Victory Against Polluter Points Way to Clean, Green, and Fully Funded Schools
For two years, teachers and staff in my workplace, George Washington High School, helped lead a community campaign to stop a hazardous industrial metal shredder, General Iron, from moving a few blocks from our school.
Repeating a historic pattern, city officials facilitated General Iron’s planned move from the wealthy and white Lincoln Park neighborhood where it had operated for decades to the working-class, majority Latino Southeast Side.
Our campaign won a major victory when we pressured Mayor Lori Lightfoot and the Chicago Department of Public Health into denying the final operating permit for General Iron. It took years of mobilizing, street protest, and a month-long hunger strike to force the mayor to do the right thing.
The experience of Chicago Teachers Union members in the #StopGeneralIron campaign highlights the power of union members when we stand shoulder to shoulder with environmental justice activists to demand safe living and working conditions.
YET ANOTHER POLLUTER
Due to decades of disinvestment and neglect, public school students around the nation attend classes in buildings full of lead, asbestos, and mold. In Chicago, these unsafe school conditions are closely linked to the living conditions of our students and their families, who have been harmed by industrial pollution and racist zoning policy.
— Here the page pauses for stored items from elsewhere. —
(* ===== verification/_CoqProject ===== *)
-Q . S2P
Prelude.v
BoundedLog.v
BigNum.v
Fips180.v
Sha2.v
Asn1.v
X509.v
RsaPkcs1.v
Pkcs7.v
PeHash.v
TrustAnchors.v
Authenticode.v
Float64.v
Entropy.v
Observation.v
Text.v
FileSystem.v
TelemetryBus.v
Policy.v
PolicyStore.v
Quarantine.v
VaultRuns.v
ArtifactTrust.v
Correlation.v
Pipeline.v
Threat.v
EventLog.v
LegacyAdapter.v
EngineManager.v
EtwProcess.v
Lifecycle.v
ProcessBehavior.v
Inspection.v
Yara.v
Md5.v
PeStatic.v
Firewall.v
DnsMonitor.v
SignatureDb.v
ThreatIntel.v
DeviceControl.v
ForensicTimeline.v
RansomwareShield.v
CredentialGuard.v
NetworkDpi.v
Lolbins.v
FilelessAst.v
Heuristics.v
DeepScanner.v
VulnScanner.v
UpdateEngine.v
ReflectiveInjection.v
AlertManager.v
WebhookEngine.v
Monitors.v
Guards.v
ServiceIpc.v
UiPreferences.v
ReportGenerator.v
ExactFloat.v
Sandbox.v
EtgRi.v
Pmsr.v
Arhs.v
Zrgp.v
Galois.v
Behavior.v
SelfDefense.v
Syscall.v
KernelMon.v
Atomic.v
History teacher Donald Davis recalls first hearing about the threat of yet another polluter coming to the neighborhood in 2020, just as Covid-19 was taking hold. Community groups were spreading the word; he joined a number of virtual meetings.
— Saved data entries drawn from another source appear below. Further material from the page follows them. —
(** A computation that may return early with [std::nullopt]. *)
Definition opt_bind {A B} (m : mem (option A)) (k : A -> mem (option B)) : mem (option B) :=
  mem_bind m (fun r => match r with Some a => k a | None => Val None end).

Declare Scope mem_scope.
Delimit Scope mem_scope with mem.
Notation "'let*' x := m 'in' k" := (mem_bind m (fun x => k))
  (at level 10, x pattern, m at level 100, k at level 200) : mem_scope.
Notation "'let?' x := m 'in' k" := (opt_bind m (fun x => k))
  (at level 10, x pattern, m at level 100, k at level 200) : mem_scope.

(** A [const uint8_t*] argument: [None] is the null pointer. *)
Definition ptr : Type := option (list byte).

Definition null (p : ptr) : bool := match p with None => true | Some _ => false end.

(** [p[i]] *)
Definition rd (p : ptr) (i : Z) : mem byte :=
  match p with
  | Some d =>
      if (0 <=? i) && (i <? Z.of_nat (length d)) then
        match d !! Z.to_nat i with Some b => Val b | None => OOB end
      else OOB
  | None => OOB
  end.

(** The bytes [p + start .. p + start + len], as the vector and string
    constructors over an iterator pair read them. *)
Definition slice (p : ptr) (start len : Z) : mem (list byte) :=
  match p with
  | Some d =>
      if (0 <=? start) && (0 <=? len) && (start + len <=? Z.of_nat (length d))
      then Val (take (Z.to_nat len) (drop (Z.to_nat start) d))
      else OOB
  | None => OOB
  end.

#[global] Arguments rd : simpl never.
#[global] Arguments slice : simpl never.

(** [m] reads in bounds only, and its value satisfies [Q]. *)
Definition safe {A} (m : mem A) (Q : A -> Prop) : Prop :=
  match m with Val a => Q a | OOB => False end.

(** The value of an early-returning computation satisfies [Q] when there is one. *)
Definition safe_opt {A} (m : mem (option A)) (Q : A -> Prop) : Prop :=
  safe m (fun r => forall a, r = Some a -> Q a).

Create HintDb gcad_safe discriminated.

Lemma safe_val {A} (a : A) (Q : A -> Prop) : Q a -> safe (Val a) Q.
Proof. done. Qed.

Lemma safe_bind {A B} (m : mem A) (k : A -> mem B) P Q :
  safe m P -> (forall a, P a -> safe (k a) Q) -> safe (mem_bind m k) Q.
Proof. destruct m; cbn; auto. Qed.

Lemma safe_mono {A} (m : mem A) (P Q : A -> Prop) :
  safe m P -> (forall a, P a -> Q a) -> safe m Q.
Proof. destruct m; cbn; auto. Qed.

Lemma safe_opt_bind {A B} (m : mem (option A)) (k : A -> mem (option B)) P Q :
  safe_opt m P -> (forall a, P a -> safe_opt (k a) Q) -> safe_opt (opt_bind m k) Q.
Proof.
  unfold safe_opt, opt_bind. destruct m as [[a|]|]; cbn; [auto| |auto].
  intros _ _ a. discriminate.
Qed.

Lemma safe_opt_mono {A} (m : mem (option A)) (P Q : A -> Prop) :
  safe_opt m P -> (forall a, P a -> Q a) -> safe_opt m Q.
Proof. intros Hm HPQ. eapply safe_mono; [apply Hm|]. eauto. Qed.

Lemma safe_opt_none {A} (Q : A -> Prop) : safe_opt (Val None) Q.
Proof. intros a. discriminate. Qed.

Lemma safe_opt_some {A} (a : A) (Q : A -> Prop) : Q a -> safe_opt (Val (Some a)) Q.
Proof. intros H b [= <-]. done. Qed.

Lemma safe_opt_bind_mem {A B} (m : mem A) (k : A -> mem (option B)) P Q :
  safe m P -> (forall a, P a -> safe_opt (k a) Q) -> safe_opt (mem_bind m k) Q.
Proof. apply safe_bind. Qed.

Lemma safe_not_oob {A} (m : mem A) Q : safe m Q -> m <> OOB.
Proof. by intros H ->. Qed.

Lemma safe_inv {A} (m : mem A) Q : safe m Q -> exists a, m = Val a /\ Q a.
Proof. destruct m; cbn; [eauto|done]. Qed.

Lemma safe_opt_some_inv {A} (m : mem (option A)) Q a : safe_opt m Q -> m = Val (Some a) -> Q a.
Proof. intros H ->. by apply H. Qed.

Lemma rd_safe d i :
  0 <= i < Z.of_nat (length d) -> safe (rd (Some d) i) (fun b => d !! Z.to_nat i = Some b).
Proof.
  intros Hi. unfold rd. destruct (lookup_lt_Z _ _ Hi) as [b Hb].
  rewrite (proj2 (Z.leb_le _ _)), (proj2 (Z.ltb_lt _ _)) by lia. cbn [andb].
  by rewrite Hb.
Qed.

Lemma rd_lookup d i b :
  d !! i = Some b -> rd (Some d) (Z.of_nat i) = Val b.
Proof.
  intros Hb. pose proof (lookup_lt_Some _ _ _ Hb). unfold rd.
  rewrite (proj2 (Z.leb_le _ _)), (proj2 (Z.ltb_lt _ _)) by lia. cbn [andb].
  by rewrite Nat2Z.id, Hb.
Qed.

Lemma rd_app pre b post : rd (Some (pre ++ b :: post)) (Z.of_nat (length pre)) = Val b.
Proof. apply rd_lookup. by rewrite lookup_app_r, Nat.sub_diag by lia. Qed.

Lemma slice_safe d start len :
  0 <= start -> 0 <= len -> start + len <= Z.of_nat (length d) ->
  safe (slice (Some d) start len)
    (fun l => l = take (Z.to_nat len) (drop (Z.to_nat start) d) /\ Z.of_nat (length l) = len).
Proof.
  intros H1 H2 H3. unfold slice.
  rewrite !(proj2 (Z.leb_le _ _)) by lia. cbn [andb safe]. split; [done|].
  rewrite length_take, length_drop. lia.
Qed.

(** [l] is a contiguous part of [d]. *)
Definition infix_of {A} (l d : list A) : Prop := exists pre post, d = pre ++ l ++ post.

Lemma infix_take_drop {A} (d : list A) m n : infix_of (take n (drop m d)) d.
Proof. exists (take m d), (drop n (drop m d)). by rewrite !take_drop. Qed.

Lemma slice_app pre mid post :
  slice (Some (pre ++ mid ++ post)) (Z.of_nat (length pre)) (Z.of_nat (length mid)) = Val mid.
Proof.
  unfold slice. rewrite !length_app, !(proj2 (Z.leb_le _ _)) by lia. cbn [andb].
  by rewrite !Nat2Z.id, drop_app_length, take_app_length.
Qed.

#[export] Hint Resolve safe_val safe_opt_none safe_opt_some rd_safe slice_safe : gcad_safe.
#[export] Hint Opaque safe safe_opt : gcad_safe.
#[export] Hint Extern 1 (_ <= _) => lia : gcad_safe.
#[export] Hint Extern 1 (_ < _) => lia : gcad_safe.
#[export] Hint Extern 1 (_ <= _ < _) => lia : gcad_safe.

(** Splits on the test of the first conditional of a [safe] goal and turns its
    boolean facts into propositions for [lia]. *)
Ltac bool_facts :=
  repeat match goal with
  | H : (_ && _) = true |- _ => apply andb_true_iff in H as [? ?]
  | H : (_ || _) = false |- _ => apply orb_false_iff in H as [? ?]
  | H : negb _ = true |- _ => apply negb_true_iff in H
  | H : negb _ = false |- _ => apply negb_false_iff in H
  | H : (_ <=? _) = true |- _ => apply Z.leb_le in H
  | H : (_ <=? _) = false |- _ => apply Z.leb_gt in H
  | H : (_ <? _) = true |- _ => apply Z.ltb_lt in H
  | H : (_ <? _) = false |- _ => apply Z.ltb_ge in H
  | H : (_ =? _) = true |- _ => apply Z.eqb_eq in H
  | H : (_ =? _) = false |- _ => apply Z.eqb_neq in H
  | H : String.eqb _ _ = true |- _ => apply String.eqb_eq in H
  | H : String.eqb _ _ = false |- _ => apply String.eqb_neq in H
  | H : bool_decide _ = true |- _ => apply bool_decide_eq_true_1 in H
  | H : bool_decide _ = false |- _ => apply bool_decide_eq_false_1 in H
  | H : (_ >? _) = _ |- _ => rewrite Z.gtb_ltb in H
  | H : (_ >=? _) = _ |- _ => rewrite Z.geb_leb in H
  end.

Ltac safe_if :=
  match goal with
  | |- safe (if ?b then _ else _) _ => let E := fresh "E" in destruct b eqn:E; bool_facts
  | |- safe_opt (if ?b then _ else _) _ => let E := fresh "E" in destruct b eqn:E; bool_facts
  end.

(** Runs a computation up to its next choice the databases do not settle. *)
Ltac safe_step :=
  match goal with
  | |- safe_opt (opt_bind _ _) _ => eapply safe_opt_bind; [solve [eauto with gcad_safe] |]; intros; cbv beta in *
  | |- safe_opt (mem_bind _ _) _ => eapply safe_opt_bind_mem; [solve [eauto with gcad_safe] |]; intros; cbv beta in *
  | |- safe (mem_bind _ _) _ => eapply safe_bind; [solve [eauto with gcad_safe] |]; intros; cbv beta in *
  | |- safe_opt (Val None) _ => apply safe_opt_none
  | |- safe_opt (Val (Some _)) _ => apply safe_opt_some
  | |- safe (Val _) _ => apply safe_val
  | |- safe_opt (let _ := _ in _) _ => cbv zeta
  | |- safe (let _ := _ in _) _ => cbv zeta
  | |- _ => safe_if
  end.
Ltac safe_auto := repeat safe_step.

(** Closes the branches that return nothing. *)
Ltac none_case := try match goal with |- safe_opt (Val None) _ => apply safe_opt_none end.

(** Splits the facts about the elements of a list of known shape. *)
Ltac forall_split :=
  repeat match goal with
  | H : Forall _ (_ :: _) |- _ => apply Forall_cons in H as [? H]
  | H : Forall _ [] |- _ => clear H
  end.

(** Inverts a computation that returned a value, step by step. *)
Ltac mem_inv H :=
  repeat match type of H with
  | opt_bind ?m _ = Val (Some _) =>
      let E := fresh "Em" in let r := fresh "r" in
      destruct m as [[r|]|] eqn:E; cbn [opt_bind mem_bind] in H; [|discriminate H..]
  | mem_bind ?m _ = Val _ =>
      let E := fresh "Em" in let r := fresh "r" in
      destruct m as [r|] eqn:E; cbn [mem_bind] in H; [|discriminate H]
  | (if ?b then Val None else _) = Val (Some _) =>
      let E := fresh "Eb" in destruct b eqn:E; [discriminate H|]
  | Val (Some _) = Val (Some _) => injection H as H
  end.

(** ** Sorted lists *)

Lemma sorted_snoc {A} (R : A -> A -> Prop) l x : StronglySorted R l -> Forall (fun y => R y x) l -> StronglySorted R (l ++ [x]).
Proof.
  intros Hs Hx. apply StronglySorted_app_2; [|done|repeat constructor].
  intros y z Hy Hz. apply list_elem_of_singleton in Hz as ->. rewrite Forall_forall in Hx. by apply Hx.
Qed.

(** ** [std::sort]

    A comparator is a strict weak order on the elements that are sorted when it never puts
    two of them before each other and incomparability is transitive.  For such a comparator
    the standard promises an ordered permutation, and leaves the order of incomparable
    elements open; for any other the behaviour is undefined. *)
Definition strict_weak_on {A} (before : A -> A -> bool) (l : list A) : Prop :=
  (forall x y, x ∈ l -> y ∈ l -> before x y = true -> before y x = false) /\
  (forall x y z, x ∈ l -> y ∈ l -> z ∈ l -> before x y = false -> before y z = false -> before x z = false).

Definition std_sort {A} (sort : (A -> A -> bool) -> list A -> list A) : Prop :=
  forall before l, strict_weak_on before l ->
    sort before l ≡ₚ l /\ StronglySorted (fun x y => before y x = false) (sort before l).

Lemma strict_weak_on_sub {A} (before : A -> A -> bool) (l k : list A) :
  (forall x, x ∈ k -> x ∈ l) -> strict_weak_on before l -> strict_weak_on before k.
Proof. intros Hk [Ha Ht]. split; [eauto|]. intros x y z Hx Hy Hz. apply (Ht x y z); auto. Qed.

(** A sort that keeps the promise, for the concrete runs. *)
Fixpoint insert_before {A} (before : A -> A -> bool) (x : A) (l : list A) : list A :=
  match l with
  | [] => [x]
  | y :: l' => if before y x then y :: insert_before before x l' else x :: l
  end.

Definition insert_sort {A} (before : A -> A -> bool) (l : list A) : list A := foldr (insert_before before) [] l.

Lemma insert_before_perm {A} (before : A -> A -> bool) x l : insert_before before x l ≡ₚ x :: l.
Proof. induction l as [|y l IH]; cbn; [done|]. destruct (before y x); [|done]. rewrite IH. apply Permutation_swap. Qed.

Lemma insert_sort_perm {A} (before : A -> A -> bool) l : insert_sort before l ≡ₚ l.
Proof. induction l as [|x l IH]; cbn; [done|]. by rewrite insert_before_perm, IH. Qed.

Lemma insert_before_sorted {A} (before : A -> A -> bool) x l :
  strict_weak_on before (x :: l) -> StronglySorted (fun a b => before b a = false) l ->
  StronglySorted (fun a b => before b a = false) (insert_before before x l).
Proof.
  induction l as [|y l IH]; intros Hw Hs; cbn; [by repeat constructor|]. pose proof Hw as [Ha Ht].
  apply StronglySorted_inv in Hs as [Hs Hy]. destruct (before y x) eqn:E.
  - constructor.
    + apply IH; [|done]. revert Hw. apply strict_weak_on_sub. intros z. rewrite !elem_of_cons. tauto.
    + rewrite insert_before_perm. constructor; [|done]. apply Ha; [rewrite !elem_of_cons; tauto..|done].
  - constructor; [by constructor|]. constructor; [done|]. apply Forall_forall. intros z Hz. rewrite Forall_forall in Hy.
    apply (Ht z y x); [rewrite !elem_of_cons; tauto..|by apply Hy|done].
Qed.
The threat would hit Davis both at work and at home. “Since I live less than a mile from the proposed location of the metal shredder,” he said, “that motivated me to also fight for the health of me and my family.”
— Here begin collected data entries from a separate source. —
Lemma from_bytes_be_spec data :
  big_val (from_bytes_be data) = be_val data /\ big_wf (from_bytes_be data).
Proof.
  rewrite <- (skip_zero_bytes_val data). unfold from_bytes_be.
  destruct (skip_zero_bytes data) as [|b rest] eqn:E; [by split|].
  set (r := b :: rest). change (Nat.eqb (length r) 0) with false. cbv iota.
  destruct (or_bytes_spec (reverse r) 0 (replicate ((length r + 3) / 4) 0)) as [E1 Hf].
  - apply Forall_replicate. unfold limb, digit. lia.
  - rewrite length_reverse, length_replicate.
    pose proof (Nat.div_mod_eq (length r + 3) 4). pose proof (Nat.mod_upper_bound (length r + 3) 4). lia.
  - rewrite digs_replicate_0. cbn. lia.
  - rewrite length_reverse in *. rewrite big_val_trim. split; [|by apply trim_wf].
    unfold big_val. cbn [limbs_]. rewrite E1, digs_replicate_0.
    unfold be_val. cbn [Z.of_nat]. rewrite Z.pow_0_r. lia.
Qed.

Lemma limb_bytes_val x : limb x -> le_val (limb_bytes x) = x.
Proof.
  intros Hx. unfold limb, digit in Hx. unfold le_val, limb_bytes. cbn [fmap list_fmap digs].
  rewrite !bval_byte_of. change 0xFF with (2 ^ 8 - 1).
  rewrite !land_ones_mod, !Z.shiftr_div_pow2 by lia. change (2 ^ 8) with 256.
  rewrite !Z.mod_mod by lia.
  assert (Hd : forall z, z = z mod 256 + 256 * (z / 256)) by (intros; pose proof (Z.div_mod z 256); lia).
  change (2 ^ 16) with (256 * 256). change (2 ^ 24) with (256 * 256 * 256).
  rewrite <- !Z.div_div by lia.
  pose proof (Hd x). pose proof (Hd (x / 256)). pose proof (Hd (x / 256 / 256)).
  pose proof (Hd (x / 256 / 256 / 256)).
  assert (x / 256 / 256 / 256 / 256 = 0) by (rewrite !Z.div_div by lia; apply Z.div_small; lia).
  lia.
Qed.

Lemma limbs_bytes_val l :
  Forall limb l -> le_val (mjoin (limb_bytes <$> l)) = digs (2 ^ 32) l.
Proof.
  induction 1 as [|x l Hx Hl IH]; [done|].
  change (mjoin (limb_bytes <$> x :: l)) with (limb_bytes x ++ mjoin (limb_bytes <$> l)).
  cbn [digs]. rewrite le_val_app, limb_bytes_val, IH by done.
  change (256 ^ Z.of_nat (length (limb_bytes x))) with (2 ^ 32). lia.
Qed.

Lemma strip_leading_spec l :
  exists k, l = replicate k x00 ++ strip_leading l /\
  ((length (strip_leading l) <= 1)%nat \/
   exists b l', strip_leading l = b :: l' /\ bval b <> 0).
Proof.
  induction l as [|b l IH]; [exists 0%nat; cbn; auto|].
  destruct l as [|c l]; [exists 0%nat; cbn; auto|].
  change (strip_leading (b :: c :: l)) with
    (if bval b =? 0 then strip_leading (c :: l) else b :: c :: l).
  destruct (Z.eqb_spec (bval b) 0) as [E|E].
  - destruct IH as (k & Ek & Hk). exists (S k). split; [|done].
    cbn [replicate app]. rewrite <- Ek. f_equal. apply (inj bval). done.
  - exists 0%nat. split; [done|]. right. by exists b, (c :: l).
Qed.

Lemma be_val_zeros k l : be_val (replicate k x00 ++ l) = be_val l.
Proof. induction k as [|k IH]; [done|]. cbn [replicate app]. rewrite be_val_cons, IH. cbn. lia. Qed.

Lemma to_bytes_be_spec n a :
  big_wf a ->
  be_val (to_bytes_be n a) = big_val a /\
  (big_val a < 256 ^ Z.of_nat n -> length (to_bytes_be n a) = n).
Proof.
  intros [Ha _]. unfold to_bytes_be.
  set (t := strip_leading (reverse (mjoin (limb_bytes <$> limbs_ a)))).
  assert (Ht : be_val t = big_val a).
  { destruct (strip_leading_spec (reverse (mjoin (limb_bytes <$> limbs_ a)))) as (k & E & _).
    fold t in E. rewrite <- (be_val_zeros k t), <- E. unfold be_val.
    by rewrite reverse_involutive, limbs_bytes_val. }
  destruct (strip_leading_spec (reverse (mjoin (limb_bytes <$> limbs_ a)))) as (_ & _ & Hlead).
  fold t in Hlead.
  destruct (Nat.eqb_spec (length t) 1) as [E1|E1]; cbn [andb].
  - destruct t as [|b [|? ?]]; try discriminate. cbn [lookup list_lookup].
    destruct (decide (b = x00)) as [->|Hb].
    + rewrite bool_decide_true by done. cbn [andb].
      destruct (Nat.eqb_spec n 0) as [->|Hn]; [done|].
      destruct (Nat.ltb_spec (length [x00]) n) as [Hl|Hl]; cbn [length] in Hl.
      * rewrite be_val_zeros. split; [done|]. intros _. rewrite length_app, length_replicate. cbn. lia.
      * split; [done|]. intros _. cbn. lia.
    + rewrite bool_decide_false by congruence. cbn [andb].
      assert (Hv : 1 <= bval b).
      { pose proof (bval_range b). enough (bval b <> 0) by lia. intros E. apply Hb, (inj bval), E. }
      destruct (Nat.ltb_spec (length [b]) n) as [Hl|Hl]; cbn [length] in Hl.
      * rewrite be_val_zeros. split; [done|]. intros _. rewrite length_app, length_replicate. cbn. lia.
      * split; [done|]. rewrite <- Ht. rewrite be_val_cons. cbn. intros Hlt.
        destruct n as [|[|n]]; [cbn in Hlt; lia|done|lia].
  - destruct (Nat.ltb_spec (length t) n) as [Hl|Hl].
    + rewrite be_val_zeros. split; [done|]. intros _. rewrite length_app, length_replicate. lia.
    + split; [done|]. intros Hlt. destruct Hlead as [Hs|(b & l' & E & Hb)]; [lia|].
      rewrite E in *. cbn [length] in *. rewrite be_val_cons in Ht.
      pose proof (bval_range b). pose proof (be_val_bound l').
      destruct (decide (n <= length l')%nat); [|lia].
      pose proof (Z.pow_le_mono_r 256 (Z.of_nat n) (Z.of_nat (length l')) ltac:(lia) ltac:(lia)). nia.
Qed.

(** ** Properties *)

(** the arithmetic of [BigUInt] is the arithmetic of the non-negative
    integers, and every operation returns a canonical number: no carry, borrow
    or limb is lost whatever the operands' sizes. *)
Theorem biguint_arith_refines_Z (a b : BigUInt) :
  big_wf a -> big_wf b ->
  (big_wf (add a b) /\ big_val (add a b) = big_val a + big_val b) /\
  (big_wf (multiply a b) /\ big_val (multiply a b) = big_val a * big_val b) /\
  (big_wf (shift_left_one_bit a) /\ big_val (shift_left_one_bit a) = 2 * big_val a) /\
  compare a b = sgn (big_val a ?= big_val b) /\
  (compare a b <> -1 -> big_wf (subtract a b) /\ big_val (subtract a b) = big_val a - big_val b) /\
  (is_zero b = false -> big_wf (bmod a b) /\ big_val (bmod a b) = big_val a mod big_val b).
Proof.
  intros Ha Hb. pose proof (compare_spec a b Ha Hb) as Hc.
  pose proof (big_val_nonneg b (proj1 Hb)) as Hb0.
  split; [by apply and_comm, add_spec|]. split; [by apply and_comm, multiply_spec|].
  split; [by apply and_comm, shift_left_one_bit_spec|]. split; [done|]. split.
  - rewrite Hc. intros Hn. apply and_comm, subtract_spec; [done|done|].
    destruct (Z.compare_spec (big_val a) (big_val b)); cbn in Hn; lia.
  - rewrite is_zero_spec by done. intros Hn%Z.eqb_neq. apply and_comm, bmod_spec; [done|done|lia].
Qed.

Lemma biguint_arith_refines_Z_witness :
  big_val (subtract (Big [0; 0; 7]) (Big [1; 5])) = 7 * 2 ^ 64 - (1 + 5 * 2 ^ 32).
Proof.
  apply (biguint_arith_refines_Z (Big [0; 0; 7]) (Big [1; 5])).
  - split; [repeat constructor; unfold digit; lia|done].
  - split; [repeat constructor; unfold digit; lia|done].
  - done.
Defined.

(** [mod_pow] computes [base ^ exp mod m] for every modulus above 1, for
    operands of any size: the result of the square-and-multiply loop over the
    exponent's bits with the bit-by-bit long division is the mathematical one. *)
Theorem mod_pow_correct (base exp m : BigUInt) :
  big_wf base -> big_wf exp -> big_wf m -> 1 < big_val m ->
  big_val (mod_pow base exp m) = (big_val base ^ big_val exp) mod big_val m /\
  big_wf (mod_pow base exp m).
Proof. apply mod_pow_spec. Qed.

Lemma mod_pow_correct_witness :
  big_val (mod_pow (Big [123456789; 1]) (Big [65537]) (Big [4000000007; 9])) =
  ((123456789 + 2 ^ 32) ^ 65537) mod (4000000007 + 9 * 2 ^ 32).
Proof.
  apply (mod_pow_correct (Big [123456789; 1]) (Big [65537]) (Big [4000000007; 9])).
  - split; [repeat constructor; unfold digit; lia|done].
  - split; [repeat constructor; unfold digit; lia|done].
  - split; [repeat constructor; unfold digit; lia|done].
  - done.
Defined.

(** decoding a big-endian byte string and encoding it at its own length gives
    the string back, leading zero bytes included, and the decoded number is the
    one the bytes spell. *)
Theorem biguint_bytes_roundtrip (data : list byte) :
  to_bytes_be (length data) (from_bytes_be data) = data /\
  big_val (from_bytes_be data) = be_val data /\ big_wf (from_bytes_be data).
Proof.
  destruct (from_bytes_be_spec data) as [E W].
  destruct (to_bytes_be_spec (length data) _ W) as [Ev El].
  rewrite E in *. split; [|done]. apply be_val_inj; [|congruence].
  apply El, be_val_bound.
Qed.

(** The one modulus [mod_pow] gets wrong: with modulus 1 and exponent 0 it
    returns 1, which is not reduced. *)
Lemma mod_pow_modulus_one : big_val (mod_pow (Big [5]) (Big []) (Big [1])) = 1.
Proof. reflexivity. Qed.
Science teacher Chuck Stark, who ended up joining others on the hunger strike, started by signing a petition. Then he spoke up at an Environmental Protection Agency hearing, where he learned that 14 tons of particulate matter would be blowing towards the elementary and high schools each year if the permit went through.
Incensed by this disturbing fact, he got involved in organizing to fight back. So did many other school staff.
Teachers brought the issue of General Iron into our classrooms, engaging students in learning about the harmful impacts of environmental racism. Many students connected the idea of environmental racism to their personal experiences growing up in the Southeast Side, where youth asthma rates and rates of asthma hospitalization are some of the highest in the city.
When classes resumed in the fall of 2021, students led a protest where they chalked a slogan on the sidewalk outside the school’s front entrance: “We can’t learn if we can’t breathe.”
As more CTU members at GWHS learned about General Iron and their permit application we became convinced that allowing the company to move near our school was a direct threat to the safety of our students and our workplace.
Teachers joined a coalition of local environmental justice organizations, community groups, parents, students, members of the CTU Climate Justice Committee, public health workers, and mutual aid activists who united behind one demand: Deny the permit.
When it became clear that our neighborhood campaign couldn’t stop the permit without citywide support, we organized a protest near the mayor’s home; Southeast Side activists were joined by hundreds of supporters from across the city.
When Lightfoot still didn’t budge, our campaign leaders went on a month-long hunger strike. This generated national attention and prompted EPA Chief Michael Regan to urge Lightfoot to pause the permit process.
Roughly one year after the hunger strike, March 2022, our campaign declared victory when Lightfoot’s office, embarrassed by the situation, announced the denial of General Iron’s permit.
Then in July two Chicago Public Schools teachers, me and Chuck Stark, were notified that the school district was recommending our termination. The threat to our jobs was an act of retaliation from the mayor.
The next day—following a huge outpouring of support from our union and community allies—the mayor’s hand-picked Board of Education rejected this move and voted unanimously 6-0 not to fire us. They issued a warning instead.
Next up is the fight for green schools. With just a few years left to avoid the worst impacts of the global climate crisis, union members must work to form alliances with environmental justice and climate activists to fight together for a livable future. In Chicago, CTU members hope to begin this process by launching a campaign for Green Schools that will prioritize the needs of Black and Brown communities affected by environmental racism.
Off the heels of our victory, teachers at GWHS have begun meeting with parents and community allies to plan a campaign to win clean, green, and fully funded schools to replace our crumbling, overcrowded high school building and adjacent elementary school.
We have circulated an online petition and held press conferences. We’re working to show how green schools are a key demand for environmental and racial justice.
The mayor tried to silence this working-class community. Instead, she has inadvertently awakened a new generation of urban environmental justice leaders.
Lauren Bianchi is a social studies teacher and chair of the Chicago Teachers Union Climate Justice Committee.